Morto incastrato nella porta del vagone
Capotreno e macchinista sotto accusa

La Procura ha chiuso l’inchiesta sulla tragedia costata la vita a un uomo di 52 anni . La tragedia ad aprile. L’accusa contesta l’omicidio colposo: «Allarmi ignorati e nessuna verifica»

Un insieme di disattenzioni e leggerezze avrebbe causato la morte di un uomo di 52 anni, ucciso dal treno in corsa dopo essere rimasto incastrato con la caviglia tra le porte di un vagone. La Procura di Como ha chiuso l’inchiesta sul tragico incidente, avvenuto l’11 aprile scorso tra le stazioni di Albate e Cucciago, e ha formalmente contestato al capotreno e al macchinista in servizio sul convoglio il reato di omicidio colposo. Secondo il pubblico ministero titolare del fascicolo, la tragedia si sarebbe infatti potuta evitare.

A rischiare di finire davanti al giudice sono il macchinista e l’“agente di accompagnamento” del treno suburbano 25049 partito da San Giovanni alle 13.21 e diretto a Milano Porta Garibaldi.

I due dipendenti di Trenord hanno ricevuto nei giorni scorsi l’avviso di conclusione indagini da parte della Procura, di solito - ma non necessariamente - anticamera della richiesta di rinvio a giudizio. In ogni caso un atto formale che consente agli indagati venti giorni di tempo per proporre memorie difensive o farsi interrogare ed evitare così di dover rispondere davanti a un giudice dell’accusa contestata.

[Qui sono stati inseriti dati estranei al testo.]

(** * TTLStore: a time-to-live overlay on a key/value string store

    Shallow embedding of [src/mod.ts].

    - The underlying [Storage] object is a finite map from strings to
      strings that every method threads through explicitly; its methods are
      taken not to fail.
    - [Date.now()] is the integer argument [now] of each method: one reading
      per call of the facade, as under the fake clock of the test suite.
    - JavaScript numbers are modelled on the values a millisecond clock
      produces: the integers, extended with [NaN] and the two infinities,
      printed in decimal.  Numbers with a fraction part, hence TTLs that are
      not a whole number of seconds, are outside the theorems; so is the
      rounding of floating-point arithmetic.  The module [Fractional] runs
      the functions that write the records on expirations with a fraction
      digit, where [toFixed()] rounds.
    - [Number(s)] on a string is a parameter (class [NumberParser]), known
      only to read back what the template literal prints.
    - [JSON.stringify] and [JSON.parse] are parameters (class [JSON]); a
      small codec instantiates them where the model is run.
    - The object literal that [$list] fills is a map from property names to
      numbers in which the name [__proto__] never becomes a property.
    - Strings are sequences of 8-bit characters. *)

From Stdlib Require Import ZArith String Ascii DecimalString DecimalN DecimalPos.
From stdpp Require Import gmap strings list fin_maps.

Open Scope Z_scope.

(** ** JavaScript strings *)

Module JSString.

(** [s.indexOf(c)] for a one-character needle: the first position, or -1. *)
Fixpoint indexOf (c : ascii) (s : string) : Z :=
  match s with
  | EmptyString => -1
  | String a r =>
      if Ascii.eqb a c then 0
      else let i := indexOf c r in if i <? 0 then -1 else i + 1
  end.

Fixpoint take (n : nat) (s : string) : string :=
  match n, s with
  | S m, String a r => String a (take m r)
  | _, _ => EmptyString
  end.

Fixpoint drop (n : nat) (s : string) : string :=
  match n, s with
  | S m, String _ r => drop m r
  | _, _ => s
  end.

(** [s.slice(b, e)] and [s.slice(b)]; every call site passes indices that
    are not negative. *)
Definition slice (b e : Z) (s : string) : string :=
  take (Z.to_nat e - Z.to_nat b) (drop (Z.to_nat b) s).

Definition slice_from (b : Z) (s : string) : string :=
  drop (Z.to_nat b) s.

Fixpoint startsWith (p s : string) : bool :=
  match p, s with
  | EmptyString, _ => true
  | String a p', String b s' => Ascii.eqb a b && startsWith p' s'
  | String _ _, EmptyString => false
  end.

Definition str_length (s : string) : Z := Z.of_nat (String.length s).

(** Every character of the string satisfies [P]. *)
Fixpoint all_chars (P : ascii → bool) (s : string) : bool :=
  match s with
  | EmptyString => true
  | String a r => P a && all_chars P r
  end.

End JSString.

Import JSString.

(** ** JavaScript numbers *)

Inductive number : Type :=
  | NaN
  | NegInf
  | Fin (z : Z)
  | PosInf.

Definition isNaN (x : number) : bool :=
  match x with NaN => true | _ => false end.

(** [x === y] on numbers: [NaN] equals nothing. *)
Definition num_eqb (x y : number) : bool :=
  match x, y with
  | Fin a, Fin b => a =? b
  | PosInf, PosInf | NegInf, NegInf => true
  | _, _ => false
  end.

(** [x > y]: false as soon as one side is [NaN]. *)
Definition num_gtb (x y : number) : bool :=
  match x, y with
  | NaN, _ | _, NaN => false
  | PosInf, PosInf => false
  | PosInf, _ => true
  | _, PosInf => false
  | NegInf, _ => false
  | Fin _, NegInf => true
  | Fin a, Fin b => b <? a
  end.

Definition num_ltb (x y : number) : bool := num_gtb y x.

(** [x <= y] as a proposition, for statements. *)
Definition num_le (x y : number) : Prop :=
  match x, y with
  | NaN, _ | _, NaN => False
  | NegInf, _ => True
  | _, PosInf => True
  | Fin a, Fin b => a <= b
  | _, _ => False
  end.

Definition num_neg (x : number) : number :=
  match x with
  | NaN => NaN
  | NegInf => PosInf
  | PosInf => NegInf
  | Fin z => Fin (- z)
  end.

Definition num_add (x y : number) : number :=
  match x, y with
  | NaN, _ | _, NaN => NaN
  | PosInf, NegInf | NegInf, PosInf => NaN
  | PosInf, _ | _, PosInf => PosInf
  | NegInf, _ | _, NegInf => NegInf
  | Fin a, Fin b => Fin (a + b)
  end.

Definition num_sgn (x : number) : Z :=
  match x with
  | NaN => 0
  | NegInf => -1
  | PosInf => 1
  | Fin z => Z.sgn z
  end.

Definition num_mul (x y : number) : number :=
  match x, y with
  | NaN, _ | _, NaN => NaN
  | Fin a, Fin b => Fin (a * b)
  | _, _ =>
      match num_sgn x * num_sgn y with
      | 0 => NaN
      | Zpos _ => PosInf
      | Zneg _ => NegInf
      end
  end.
(** * switch-tetris: the falling-piece engine and the gamepad normaliser

    A shallow embedding of [src/tetris.ts] (arena, player, collision,
    rotation with wall kick, line sweep, score-driven speed, locking a
    piece, the listeners bound to the gamepad) and of the parts of the
    gamepad library that resolve a controller mapping, filter axis
    values, keep the listeners, detect button edges and poll for
    gamepads, followed by the properties proved about them.

    Conventions of the embedding:
    - a JavaScript array is a [list]; a number that holds an integer
      (cell, index, column, row, score) is a [Z]; a number that is only
      assigned decimal literals or compared with them (the speed
      multiplier, an axis value) is the rational it denotes, a [Q];
      NaN and the infinities are left out;
    - reading an array outside its range yields [undefined], writing
      beyond its end extends it;
    - the module-level variables of [tetris.ts] are the fields of one
      [Game] record that every operation takes and returns;
    - the loops whose trip count is not fixed on entry (the scan of
      [arenaSweep], the walk of [playerRotate]) take a fuel argument and
      report [OutOfFuel] when it runs out; the theorems give a fuel that
      suffices;
    - an exception ends a computation with [Throws]; the state it
      leaves behind is not modelled;
    - an object used as a map from names to values is a [gmap] of its
      own properties;
    - writes to the page (score text, mode text, canvas) are not modelled.

    Layout: the embedding ([JS], [Tetris], [Gamepad], [Play], [Events],
    [Controls]), the vocabulary of the properties and the sample states,
    then the proofs. *)

From Stdlib Require Import ZArith QArith Lqa String Ascii Lia.
From stdpp Require Import base list gmap strings.

Open Scope Z_scope.

(** ** JavaScript values and arrays *)

Module JS.

(** What a matrix cell can hold: a number, or [undefined] (the value of a
    hole or of a slot that was assigned an out-of-range read). *)
Inductive cell : Type :=
| undefined
| Num (n : Z).

#[global] Instance cell_eq_dec : EqDecision cell.
Proof. solve_decision. Defined.
(* ===== verification/Prelude.v ===== *)
(** * RPCN: a verification library for the matchmaking server

    RPCN is a server for online console games.  A client connects over TLS, logs in,
    and issues commands: it opens, searches, joins and leaves rooms, exchanges messages
    with their members, records scores, stores data, keeps friends, and asks for tickets;
    accounts, friendships, scores and stored values live in a database.  This library models the
    server's own logic as executable definitions over explicit state, and proves what
    makes it correct.

    ** The program and the files that model it

    - [Prelude] (this file): outcomes of Rust code ([Ok], [Err], [Panic]), the state
      monad [M] that keeps the state on every outcome, record update, machine integers
      with their wrap-around, bytes, the iteration orders of the standard maps, the
      weakest-precondition predicate [wp] and its tactics, and shared lemmas.
    - [Protocol]: the enumerations of src/src/server/client.rs and
      client/notifications.rs with their discriminants, packet headers, data packets
      and notifications.
    - [StreamExtractor]: src/src/server/stream_extractor.rs, the reads of a request.
    - [Messages]: the protocol messages as records, and the width checks of
      stream_extractor/protobuf_helpers.rs as classes.
    - [RoomData], [Room], [RoomManager]: src/src/server/room_manager.rs, attribute by
      attribute, room by room, and the manager with its indexes.
    - [RoomInv], [RoomReports], [RoomManagerInv], [RoomCreate], [RoomJoin]: the
      invariants of a room and of the manager, and the specification of each operation.
      [RoomMachine] is the manager as a step relation, with the contracts; [RoomSearch],
      [RoomRules] and [RoomOwner] hold searches, slots, ownership and authorisation.
    - [GuiRoom], [GuiRoomManager]: src/src/server/gui_room_manager.rs, the older lobby
      rooms; [GuiInv], [GuiMachine], [GuiRules]: their invariant, the specification of
      every operation, the step relation and the contracts.
    - [ScoreCache]: src/src/server/score_cache.rs; [ScoreInv]: the order of a board,
      the binary search and the invariant of a board; [ScoreBoard]: the cache as a
      whole against a reference board.
    - [Ticket]: client/ticket.rs.  [Matchmaking]: game_specific_matchmaking.rs.
      [GameTracker]: game_tracker.rs.
    - [Text]: what the code uses of Rust's strings.  [Config]: the configuration of
      main.rs with its file, servers.cfg and scoreboards.cfg.
    - [Database]: the tables of database.rs as finite maps, and SQL statements as atomic
      steps that keep the constraints of the schema and may fail; [Accounts],
      [Friendships], [DbScore], [DbTus]: the methods of database.rs, db_score.rs and
      db_tus.rs.  [DataFiles]: the data files of utils.rs, cmd_tus.rs and cmd_score.rs.
    - [ClientState]: what connections share ([SharedData]), what one keeps ([Client]),
      the state a handler runs on ([Ctx]) and the request helpers of client.rs.
    - [RoomCommands], [GuiCommands], [TusCommands] (with [StorageMessages]),
      [ScoreCommands], [AccountCommands], [FriendCommands]: the handlers of
      client/cmd_room.rs, cmd_room_gui.rs, cmd_tus.rs, cmd_score.rs, cmd_account.rs, and
      of cmd_friend.rs, cmd_misc.rs, cmd_server.rs, cmd_session.rs and cmd_admin.rs.
      [Dispatch]: clean_user_state, Drop, process_command and interpret_command of
      client.rs, with every command.
    - [UdpServer]: udp_server.rs and daily_cleaner.rs.  [Startup]: Server::new of
      server.rs, the rows of a new database and the loading of the score cache.
    - [Migrations]: the migrations of database.rs on a file of tables, indexes and rows,
      and the loop that applies them; [MigrationRules]: new files, upgraded files, and
      files that stay behind.
    - [Json] and [Http]: JSON values with a printer and a reader, and HTTP requests and
      responses as far as the two HTTP servers look at them.  [StatServer]: stat_server.rs,
      the pages of the statistics server with their caches; [StatRules], [StatFresh] and
      [UsageRules]: what its texts stand for.  [ApiServer]: the router and the handlers of
      api_server/; [ApiFrames] and [ApiRules]: what they answer and change.
    - [Connection]: the accept loop of server.rs and the loop of Client::process on the
      bytes of a connection, as a machine that refines the server machine.
    - [CommandFrames], [ServiceFrames], [CommandMoves], [ServerRules]: what handlers do to
      the rooms, as steps of the two machines, and the server as a machine over its
      connections, its signaling port, its cleaner and its API requests.  [Departure]: the
      cleanup of a leaving user.  [Presence]: who is connected, in every reachable state.
      [BoardMirror]: the boards in memory against the score tables.  [MessageRules]: replies, access, room messages and rematch pairs.
    - [DbFrames], [DbHandlers]: an interface ([FaultRelation], [DbRelation]) that lists
      the writing statements; whatever relation they respect, every method and handler
      respects.  [DbInv] gives two such relations, the invariant of the tables and the
      history of ids; [DbRules] and [StartupRules] draw the conclusions for a server,
      from its start on.
    - [DbExec] runs methods on a database without faults; [AccountRules], [DeletionRules],
      [FriendRules], [DbScoreRules], [TusRules] and [DataRules] state what accounts,
      friendships, scores, stored values and data files do.

    A method on [&mut self] is a program over its struct; a component inside another
    (a room in the manager, a manager in the shared data) is reached with [zoom] or
    with [on_rooms] and [on_gui], which stand for taking the lock.  Every critical
    section is one such call, so a sequence of steps is a sequence of lock acquisitions
    and the invariants of the machines hold for every interleaving of handlers; statements
    of the database are atomic in the same way.  A packet is otherwise taken as one step.
    [Connection] relates these packets to the bytes that arrive.  The clock, random draws, configuration and the
    availability of the database are the record [Env]; the iteration order of hash maps
    is the class [HashOrder], whose only law is that it enumerates the elements once.

    ** What the theorems show

    - Rooms: every state the manager reaches is consistent (exact indexes by world,
      lobby and user; unique slots and users; an owner among the members; the full flag
      only on full rooms), and creation, joining, leaving, searching and data updates do
      what they mean to do on every branch, errors included.
    - Lobby rooms: the same for the second manager, with the cases in which the code
      panics stated exactly.
    - Scores: recording a score refines insertion into a sorted board with a limit;
      index and order agree in every reachable state; queries return what was recorded.
      A start loads every board as the first rows of its table, and recording keeps it so
      when the score moves its player up.
    - Requests: reads are sticky in their error flag, data packets and notifications
      round-trip, replies are framed with their true length, unauthenticated clients are
      refused, room messages reach members only, and the cleanup of a user leaves
      nothing behind.
    - Server: whatever connections send, both managers move by steps of their machines,
      the tables keep every constraint of the schema, and ids keep their owners; the
      connections, the table of users, the counter of the game tracker and the members of
      rooms agree in every state.
    - Connections: every run on the bytes of the peers is a run of the server machine; the
      requests served are those sent, in order; a connection whose peer is gone ends.
    - Migrations: a new file and one of the release before end with the schema the server
      is written for and with all their rows, and are not touched again.
    - HTTP: a request to the API server changes the state only as a ban by an active
      administrator with the key, which lasts; the lists of rooms and sessions are exact;
      the statistics are JSON texts of boards at most the life of the cache old.
    - Accounts: registration, login, deletion and reset of passwords, each with what it
      requires, what it changes and what it leaves alone; a user who may log in can.
    - Storage: slots are changed by their owners only, hold what was stored, and their
      files never overwrite each other; cleaning removes exactly the unused files.
    - Friends, boards and worlds: the lists a user sees are those of the table, a board
      keeps the best score, and a title always finds a world.
    - Departures from intent are theorems too: the pair table that is not shared, the
      slot a malformed join keeps, the search that panics, the lobby room that loses its
      owner, the mask bits that are ignored, the tie order that differs, the sum that
      overflows, the data ids, lobbies and interrupted migrations that keep a server from
      starting, the cached board that parts from its table, the cache that is never used,
      the service id that writes into a page, the payload that is awaited for ever.

    ** Bounds

    All recursion is structural, so no definition needs fuel except the binary search
    ([bs_loop]), whose fuel is the length of the vector and which [ScoreInv] proves
    enough, and the trimming of strings ([strip_words]), whose fuel is the length of the
    string and which drops at least one byte per round, the printing of decimals
    ([dec_digits]) and the reader of JSON ([parse_json]), whose fuel is the length of the
    text.  Integers are [Z] with wrapping
    written out where a type's range can be left; the hypotheses of the form
    [_ + 1 < 2 ^ 64] say that a 64-bit counter has not wrapped.

    A statement of the database either takes effect as a whole or not at all; the list
    [db_faults] says which statements to come fail unexpectedly, so the invariants hold
    whatever fails.  Theorems that a request succeeds assume that none does ([calm]).

    ** What is not modelled

    The wire encoding of messages is generated code ([Message] is a class of codecs).
    The password hash, the parser of addresses, the rounding of doubles and the order in
    which SQLite checks two constraints are parameters ([External]), as is what the web
    framework does with bodies and addresses ([HttpLib]); the signer of tickets is a field
    of [Env].  Sockets, TLS, certificates, timers, tasks and signals are outside: their
    effect is the choice of the next step.  The machine of connections ends when the accept
    loop sees the termination: what the shutdown of the runtime cuts short is not
    described.  The outgoing channel of a connection is a list, so a peer that stops
    reading does not block its handlers here.  The catalog of the schema has no column
    types, checks or collations (the constraints they stand for are in [Database]), and the
    backups of the file are only known to succeed or fail.  Command-line arguments, logging
    and the generation of certificates in main.rs are left out. *)

From stdpp Require Export base gmap strings list fin_maps sorting sets.
From Stdlib Require Export ZArith Lia.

La tragedia, come detto, risale all’11 aprile scorso. Quando, attorno alle 14, dalla stazione di Cucciago è partito l’allarme per quello che, inizialmente, era stato indicato ai soccorritori come l’investimento di un uomo da parte del treno. La verità è emersa tragicamente all’arrivo in posto delle ambulanze, dei vigili del fuoco e di polizia e carabinieri. Infatti incastrata tra le porte di uno dei vagoni del treno, fermo in stazione, gli inquirenti hanno trovato la gamba di un uomo. Il resto del corpo è stato recuperato nel tratto tra Albate e Cucciago. Grazie alle immagini delle telecamere presenti ad Albate e a quanto emerso dalla ricostruzione compiuta anche con il contributo dei dati forniti dalla stessa Trenord, la Procura è giunta alla conclusione che Alessandro Rossi poteva salvarsi. L’uomo, alla stazione San Giovanni, era stato notato salire e scendere ripetutamente dal treno prima della partenza. Poi, all’arrivo ad Albate, deve aver deciso di scendere dal vagone all’ultimo momento proprio quando il capotreno ha attivato la chiusura porte. E, quindi, è rimasto incastrato con la gamba destra.

Secondo la Procura, però, il capotreno avrebbe dovuto verificare con maggiore scrupolo, prima di dare il «pronti», che tutti i passeggeri fossero al sicuro, mentre il macchinista non avrebbe dovuto ignorare la spia del “blocco porte” che aveva segnalato un’anomalia proprio sulla regolare chiusura dei vagoni, alla ripartenza dalla stazione di Albate.

Il perché di quell’anomalia lo si è scoperto, tragicamente, soltanto quattro chilometri dopo.